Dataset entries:
(** * Reed-Solomon codec over a prime field GF(q): encoder, Berlekamp-Welch
    unique decoder, interpolation-based list decoder and candidate filter.

    The development embeds the functions of [main.py] as executable Rocq
    functions over integers reduced modulo [q], lists of coefficients for
    polynomials and lists of rows for matrices, and states the properties
    of the codec against these definitions. *)

From Stdlib Require Import ZArith List Lia Bool Arith Znumtheory Zcong.
Import ListNotations.
Open Scope Z_scope.

(** ** Outcomes of a Python call: a returned value or a raised exception *)

Inductive exn : Set :=
| IndexError
| ZeroDivisionError
| ValueError
| ArithmeticError.

Inductive outcome (A : Type) : Type :=
| Returned (a : A)
| Raised (e : exn).

Arguments Returned {A} a.
Arguments Raised {A} e.

Definition bind {A B : Type} (m : outcome A) (f : A -> outcome B) : outcome B :=
  match m with
  | Returned a => f a
  | Raised e => Raised e
  end.

Notation "x <- m ;; f" := (bind m (fun x => f))
  (at level 61, m at next level, right associativity).

(** [range n] is Python's [range(n)], as integers. *)
Definition range (n : nat) : list Z := map Z.of_nat (seq 0 n).

(** [enumerate l] is Python's [enumerate(l)]. *)
Definition enumerate {A : Type} (l : list A) : list (Z * A) :=
  combine (range (length l)) l.

(** ** The field GF(q), on canonical representatives in [0, q) *)

(** Equality of two symbols as elements of GF(q). *)
Definition eqF (q a b : Z) : bool := (a mod q =? b mod q).

(** ** Univariate polynomials over GF(q)

    A polynomial is the list of its coefficients, lowest degree first.
    Sage keeps polynomials normalised: coefficients reduced modulo [q] and
    no zero leading coefficient, so that [p.list()] has [p.degree() + 1]
    entries and the zero polynomial has the empty list. *)

Definition poly := list Z.

(** Remove the zero coefficients at the high end of a coefficient list. *)
Fixpoint strip (p : list Z) : list Z :=
  match p with
  | [] => []
  | c :: p' =>
      match strip p' with
      | [] => if c =? 0 then [] else [c]
      | r => c :: r
      end
  end.
(** C1.  When the normalized unit name of a record has a hit in the name
    index built from the ontology, and the symbol strategy would succeed
    on the same record, matching returns the direct-name result: the
    chosen entity belongs to the name-index bucket of the unit name, the
    method is a unit-name tag and not the symbol tag, and [all_matches]
    lists that bucket. *)
Theorem direct_name_beats_symbol {U : Unicode} {SO : SetOrder}
    uo_entries r pairs e_sym found_sym :
  let nm := (build_uo_lookup uo_entries).1 in
  let sm := (build_uo_lookup uo_entries).2 in
  let norm_unit := normalize_name (get (r_unit r)) in
  norm_unit ≠ [] →
  nm !! norm_unit = Some pairs →
  strategy_symbol (get (r_unit r)) (get (r_symbol r)) sm
    = Ok (Some (symbol_to_synonym, e_sym), found_sym) →
  ∃ e src,
    (e, src) ∈ pairs
    ∧ unit_name_to src ≠ symbol_to_synonym
    ∧ select_best nm sm r
      = Ok (Some (unit_name_to src, e),
            mk_audit am_unit_name_to None None <$> pairs)
    ∧ ∃ mi, match_record nm sm r = Ok mi
            ∧ matched mi = true
            ∧ match_method mi = Some (unit_name_to src)
            ∧ match_uo_uri mi = Some (uri e).
Proof.
  intros nm sm norm_unit Hne Hk _.
  destruct (build_uo_lookup_nonempty uo_entries) as [Hnm _]. fold nm in Hnm.
  assert (∃ e src, (e, src) ∈ pairs
            ∧ strategy_unit_name norm_unit nm
              = Ok (Some (unit_name_to src, e),
                    mk_audit am_unit_name_to None None <$> pairs))
    as (e & src & Hin & Hs).
  { unfold strategy_unit_name. rewrite Hk.
    destruct norm_unit as [|c n]; [done|]. cbn [nonempty].
    destruct (List.filter is_label pairs) as [|[e0 s0] l] eqn:Hf.
    - destruct (bucket_first _ _ _ Hnm Hk) as [[e0 s0] Hp]. rewrite Hp.
      exists e0, s0. split; [|done].
      apply first_Ok in Hp. destruct pairs; [done|].
      injection Hp as ->. left.
    - exists e0, src_label.
      assert ((e0, s0) ∈ List.filter is_label pairs) as Hin by (rewrite Hf; left).
      apply list_elem_of_In, filter_In in Hin as [Hin Hl].
      unfold is_label in Hl. apply bool_decide_eq_true in Hl. simpl in Hl.
      subst s0. split; [by apply list_elem_of_In | done]. }
  exists e, src. split; [done|]. split; [done|].
  pose proof (select_best_unit_name nm sm r _ _ Hs) as Hsel.
  split; [done|]. unfold match_record. rewrite Hsel. cbn [bind]. eauto.
Qed.

(** For the record [farad], symbol [F]: both strategies succeed and the
    direct-name result is returned. *)
Lemma direct_name_beats_symbol_witness :
  ∃ e src,
    (e, src) ∈ [(farad, src_label)]
    ∧ unit_name_to src ≠ symbol_to_synonym
    ∧ @select_best ascii_tables elements_order
        (@build_uo_lookup ascii_tables sample_entries).1
        (@build_uo_lookup ascii_tables sample_entries).2 farad_record
      = Ok (Some (unit_name_to src, e),
            mk_audit am_unit_name_to None None <$> [(farad, src_label)])
    ∧ ∃ mi, @match_record ascii_tables elements_order
              (@build_uo_lookup ascii_tables sample_entries).1
              (@build_uo_lookup ascii_tables sample_entries).2 farad_record
            = Ok mi
            ∧ matched mi = true
            ∧ match_method mi = Some (unit_name_to src)
            ∧ match_uo_uri mi = Some (uri e).
Proof.
  apply (@direct_name_beats_symbol ascii_tables elements_order sample_entries
           farad_record [(farad, src_label)] farad
           (mk_audit am_symbol_to None None
              <$> [(farad, src_as_symbol exact_synonym)])).
  - vm_compute. discriminate.
  - vm_compute. reflexivity.
  - vm_compute. reflexivity.
Defined.
(** * Analytics core of [gsox_vs_benchmarks.py]

    A shallow embedding of the time-series pipeline of
    [src/gsox_vs_benchmarks.py]: the alignment of the per-ticker frames in
    [main], the rebased levels and daily returns, the rolling statistics
    ([rolling_period_return], [rolling_beta], the rolling correlation of
    [compute_pairwise_metrics]) and [drawdown].

    Number model.  A pandas cell is a float64.  Finite floats are modelled
    by exact rationals ([Qc], canonical fractions, so that equality is
    Leibniz equality); the three special values that the code can produce
    are kept: [NaN] (the missing-value marker of pandas), [PInf] and [NInf]
    (the result of dividing a non-zero number by zero).  Rounding, overflow
    and the sign of zero are not modelled there: what is proved of these
    definitions holds of the code when its operations are exact.  Where
    rounding decides what the code answers, the module [F64] runs the same
    rolling moments on binary64 floats.

    Frames and errors.  A DataFrame is its index (dates as day ordinals)
    and its named columns; a Series that shares the index of its frame is
    the list of its cells.  An exception is a [None] or a constructor of
    [outcome]; what [main] prints to stderr is returned as a list of
    lines.  The first part of the file holds the definitions, the second
    part the properties. *)

From Stdlib Require Import String Ascii.
From Stdlib Require Import ZArith QArith Qcanon Bool Lia Arith List.
From Stdlib Require Import Sorting.Sorted Sorting.Permutation.
From Stdlib Require Floats.
Import ListNotations.
Example exported_folder_replays_sample :
  ImportTraceFolder Arch64 Some (fun _ => true)
    (fun q => Some (written q (snd (run Some Arch64 (newExporter sampleConfig)
                                      sampleCalls))))
    (fun _ => Some [{| Name := "0000"; IsDir := false |};
                    {| Name := "_index"; IsDir := false |};
                    {| Name := "000g"; IsDir := false |};
                    {| Name := "_t"; IsDir := false |}])
    "spool/0ssgg" []
  = (Done tt, [sampleSpans; sampleSpans]).
Proof. vm_compute. reflexivity. Qed.

(** ** The index names the files that were created *)

Lemma indexed_ext evs : forall seen seen',
  (forall p, In p seen -> In p seen') -> indexed seen evs -> indexed seen' evs.
Proof.
  induction evs as [|ev evs IH]; intros seen seen' H O; [exact I|].
  destruct ev as [| |idx name t0 t1 ok| | | |p' ok|];
    try (exact (IH seen seen' H O)).
  - destruct O as [(folder & E & M) O]. split; [|now apply (IH seen)].
    exists folder. split; [exact E|now apply H].
  - destruct ok; [|exact (IH seen seen' H O)].
    apply (IH (p' :: seen)); [|exact O].
    intros p [->|M]; [now left|right; now apply H].
Qed.

Lemma indexed_app ev1 : forall seen ev2,
  indexed seen ev1 -> indexed (seen ++ created ev1) ev2 ->
  indexed seen (ev1 ++ ev2).
Proof.
  induction ev1 as [|ev ev1 IH]; intros seen ev2 O1 O2;
    [cbn in O2; now rewrite app_nil_r in O2|].
  destruct ev as [| |idx name t0 t1 ok| | | |p' ok|];
    try (exact (IH seen ev2 O1 O2)).
  - destruct O1 as [M O1]. split; [exact M|]. now apply IH.
  - destruct ok; [|exact (IH seen ev2 O1 O2)].
    apply IH; [exact O1|].
    apply (indexed_ext ev2 (seen ++ created (EvCreate p' true :: ev1)));
      [|exact O2].
    intros p. cbn [created flat_map app]. rewrite !in_app_iff. cbn [In].
    rewrite in_app_iff. tauto.
Qed.

Lemma indexed_no_index evs : forall seen,
  filter isIndexWrite evs = [] -> indexed seen evs.
Proof.
  induction evs as [|ev evs IH]; intros seen W; [exact I|].
  destruct ev as [| |idx name t0 t1 ok| | | |p' ok|];
    try (exact (IH seen W)); [discriminate|].
  destruct ok; apply IH; exact W.
Qed.

Lemma closeOutputFile_indexed o x seen :
  wellFormed x -> (forall fp, outputFp x = Some fp -> In fp seen) ->
  indexed seen (snd (closeOutputFile o x)).
Proof.
  intros (_ & Hf & Hfp) B. unfold closeOutputFile, appendIndexRecord.
  destruct (outputFp x) as [fp|]; [|exact I].
  destruct Hfp as (Hne & _ & _ & Efp).
  destruct Hf as [Hf|[_ Hi]]; [contradiction|].
  cbn [set_closed indexFilePath outputFileName].
  destruct (index_open_ok o); [destruct (index_write_ok o)|]; cbn;
    try exact I; (split; [|exact I]);
    exists (outputFolderPath x); (split; [exact Hi|]);
    rewrite <- Efp; now apply B.
Qed.

Lemma closeOutputFolder_no_index o x :
  filter isIndexWrite (snd (closeOutputFolder o x)) = [].
Proof.
  unfold closeOutputFolder, writeTimestampFile.
  destruct (_ =? _)%string; [|destruct (timestamp_ok o)]; reflexivity.
Qed.

Lemma prepareOutputFolder_no_index o x h :
  filter isIndexWrite (snd (prepareOutputFolder o x h)) = [].
Proof.
  unfold prepareOutputFolder. destruct (mkdir_ok o); reflexivity.
Qed.

Lemma purgeLoop_no_index o base eb offsets :
  filter isIndexWrite (snd (purgeLoop o base eb offsets)) = [].
Proof.
  induction offsets as [|off rest IH]; [reflexivity|].
  cbn [purgeLoop]. destruct (_ <? 0); [reflexivity|].
  destruct (purgeLoop o base eb rest) as [errS evs]. exact IH.
Qed.

Lemma purge_no_index o x :
  filter isIndexWrite (snd (purgeRecentExpiredOutputFolders o x)) = [].
Proof.
  unfold purgeRecentExpiredOutputFolders.
  destruct (_ <? 1); [reflexivity|].
  pose proof (purgeLoop_no_index o (baseFolderPath (cfg x))
                (expiredHourBaseOf (now_purge o) (retainHours (cfg x)))
                (map Z.of_nat (seq 0 (Z.to_nat purgeRangeCount)))) as P.
  destruct (purgeLoop _ _ _ _) as [errS evs]. exact P.
Qed.

Lemma rotateOutput_indexed a o x recordSize seen :
  wellFormed x -> (forall fp, outputFp x = Some fp -> In fp seen) ->
  match rotateOutput a o x recordSize with
  | inl (_, _, ev) => indexed seen ev
  | inr (_, ev) => indexed seen ev
  end.
Proof.
  intros W B. pose proof (closeOutputFile_indexed o x seen W B) as I0.
  unfold rotateOutput.
  destruct (closeOutputFile o x) as [[err0 x0] ev0]. cbn [snd] in I0.
  destruct (_ =? _).
  - destruct (_ && _); [exact I|].
    destruct err0; [exact I0|].
    destruct (_ =? _)%string; [|exact I0].
    pose proof (prepareOutputFolder_no_index o x0 (hourBucket (now_prepare o)))
      as N2.
    destruct (prepareOutputFolder o x0 _) as [[err2 x2] ev2]. cbn [snd] in N2.
    destruct err2; (apply indexed_app; [exact I0|now apply indexed_no_index]).
  - pose proof (closeOutputFolder_no_index o x0) as N1.
    destruct (closeOutputFolder o x0) as [err1 ev1]. cbn [snd] in N1.
    destruct (joinErrors _ _);
      [apply indexed_app; [exact I0|now apply indexed_no_index]|].
    pose proof (prepareOutputFolder_no_index o x0 (hourBucket (now_prepare o)))
      as N2.
    destruct (prepareOutputFolder o x0 _) as [[err2 x2] ev2]. cbn [snd] in N2.
    destruct err2.
    + apply indexed_app; [exact I0|]. apply indexed_no_index.
      now rewrite filter_app, N1, N2.
    + pose proof (purge_no_index o x2) as N3.
      destruct (purgeRecentExpiredOutputFolders o x2) as [e3 ev3].
      cbn [snd] in N3.
      apply indexed_app; [exact I0|]. apply indexed_no_index.
      now rewrite !filter_app, N1, N2, N3.
Qed.

Lemma prepareOutputFp_indexed a o x recordSize seen :
  wellFormed x -> (forall fp, outputFp x = Some fp -> In fp seen) ->
  indexed seen (snd (prepareOutputFp a o x recordSize)).
Proof.
  intros W B. pose proof (rotateOutput_indexed a o x recordSize seen W B) as R.
  unfold prepareOutputFp.
  destruct (rotateOutput a o x recordSize) as [[[err' x'] ev']|[x' ev']];
    [exact R|].
  assert (N : filter isIndexWrite (snd (openOutputFile o x')) = []).
  { unfold openOutputFile. destruct (_ >? _); [reflexivity|].
    destruct (create_ok o); reflexivity. }
  destruct (openOutputFile o x') as [[err2 x2] ev2]. cbn [snd] in *.
  apply indexed_app; [exact R|now apply indexed_no_index].
Qed.

Lemma step_indexed {Msg : Type} (marshal : Msg -> option (list byte)) a x c seen :
  wellFormed x -> (forall fp, outputFp x = Some fp -> In fp seen) ->
  indexed seen (snd (step marshal a x c))
  /\ (forall fp, outputFp (snd (fst (step marshal a x c))) = Some fp ->
        In fp (seen ++ created (snd (step marshal a x c)))).
Proof.
  intros W B. destruct c as [o protoSpans|o]; cbn [step].
  - unfold ExportSpans.
    destruct (_ =? _);
      [split; [exact I|cbn; now rewrite app_nil_r]|].
    destruct (marshalSpans marshal protoSpans) as [e|buf];
      [split; [exact I|cbn; now rewrite app_nil_r]|].
    pose proof (prepareOutputFp_indexed a o x (len buf) seen W B) as I1.
    destruct (prepareOutputFp a o x (len buf)) as [[err x1] ev1] eqn:Ep.
    cbn [snd] in I1.
    assert (B1 : forall fp, outputFp x1 = Some fp -> In fp (seen ++ created ev1)).
    { intros fp Efp. apply in_app_iff.
      destruct (prepareOutputFp_open a o x (len buf) err x1 ev1 fp Ep Efp);
        [left; now apply B|now right]. }
    destruct err; [now split|].
    destruct (outputFp x1) as [fp|] eqn:Efp;
      [|split; [exact I1|cbn [fst snd]; intros fp'; congruence]].
    assert (K : forall w ok, created (ev1 ++ [EvWrite fp w ok]) = created ev1)
      by (intros w ok; rewrite created_app; cbn; now rewrite app_nil_r).
    destruct (write_short o); cbn [fst snd set_written outputFp]; rewrite K;
      (split; [|intros fp' E'; apply B1; congruence]);
      (apply indexed_app; [exact I1|exact I]).
  - unfold Shutdown.
    pose proof (closeOutputFile_indexed o x seen W B) as I0.
    destruct (closeOutputFile o x) as [[err0 x0] ev0] eqn:E0. cbn [snd] in I0.
    pose proof (closeOutputFile_post o x err0 x0 ev0 E0) as (F0 & _).
    pose proof (closeOutputFolder_no_index o x0) as N1.
    destruct (closeOutputFolder o x0) as [err1 ev1]. cbn [fst snd] in *.
    split; [|congruence].
    apply indexed_app; [exact I0|now apply indexed_no_index].
Qed.

Lemma run_indexed {Msg : Type} (marshal : Msg -> option (list byte)) a calls :
  forall x seen,
    wellFormed x -> (forall fp, outputFp x = Some fp -> In fp seen) ->
    indexed seen (snd (run marshal a x calls)).
Proof.
  induction calls as [|c rest IH]; intros x seen W B; [exact I|].
  cbn [run].
  destruct (step_indexed marshal a x c seen W B) as [I1 B1].
  destruct (step_wf marshal a x c W) as [W1 _].
  destruct (step marshal a x c) as [[err x1] ev1]. cbn [fst snd] in *.
  specialize (IH x1 (seen ++ created ev1) W1 B1).
  destruct (run marshal a x1 rest) as [x2 ev2]. cbn [snd] in *.
  now apply indexed_app.
Qed.

(** X20.  Whatever calls of [ExportSpans] and [Shutdown] are made on a new
    exporter, whatever fails and whatever the clock reads, every record
    that is appended to an index file names a segment file that the run has
    created before, and the index written to is the file [_index] of the
    folder of that segment file. *)
Theorem index_records_name_created_files {Msg : Type}
    (marshal : Msg -> option (list byte)) (a : arch) (c : Config)
    (calls : list (call Msg)) :
  indexed [] (snd (run marshal a (newExporter c) calls)).
Proof.
  apply run_indexed; [apply newExporter_wf|]. cbn. discriminate.
Qed.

Try it: Using the data above, return every line that contains the string "reduced".

Answer:
    functions over integers reduced modulo [q], lists of coefficients for
    Sage keeps polynomials normalised: coefficients reduced modulo [q] and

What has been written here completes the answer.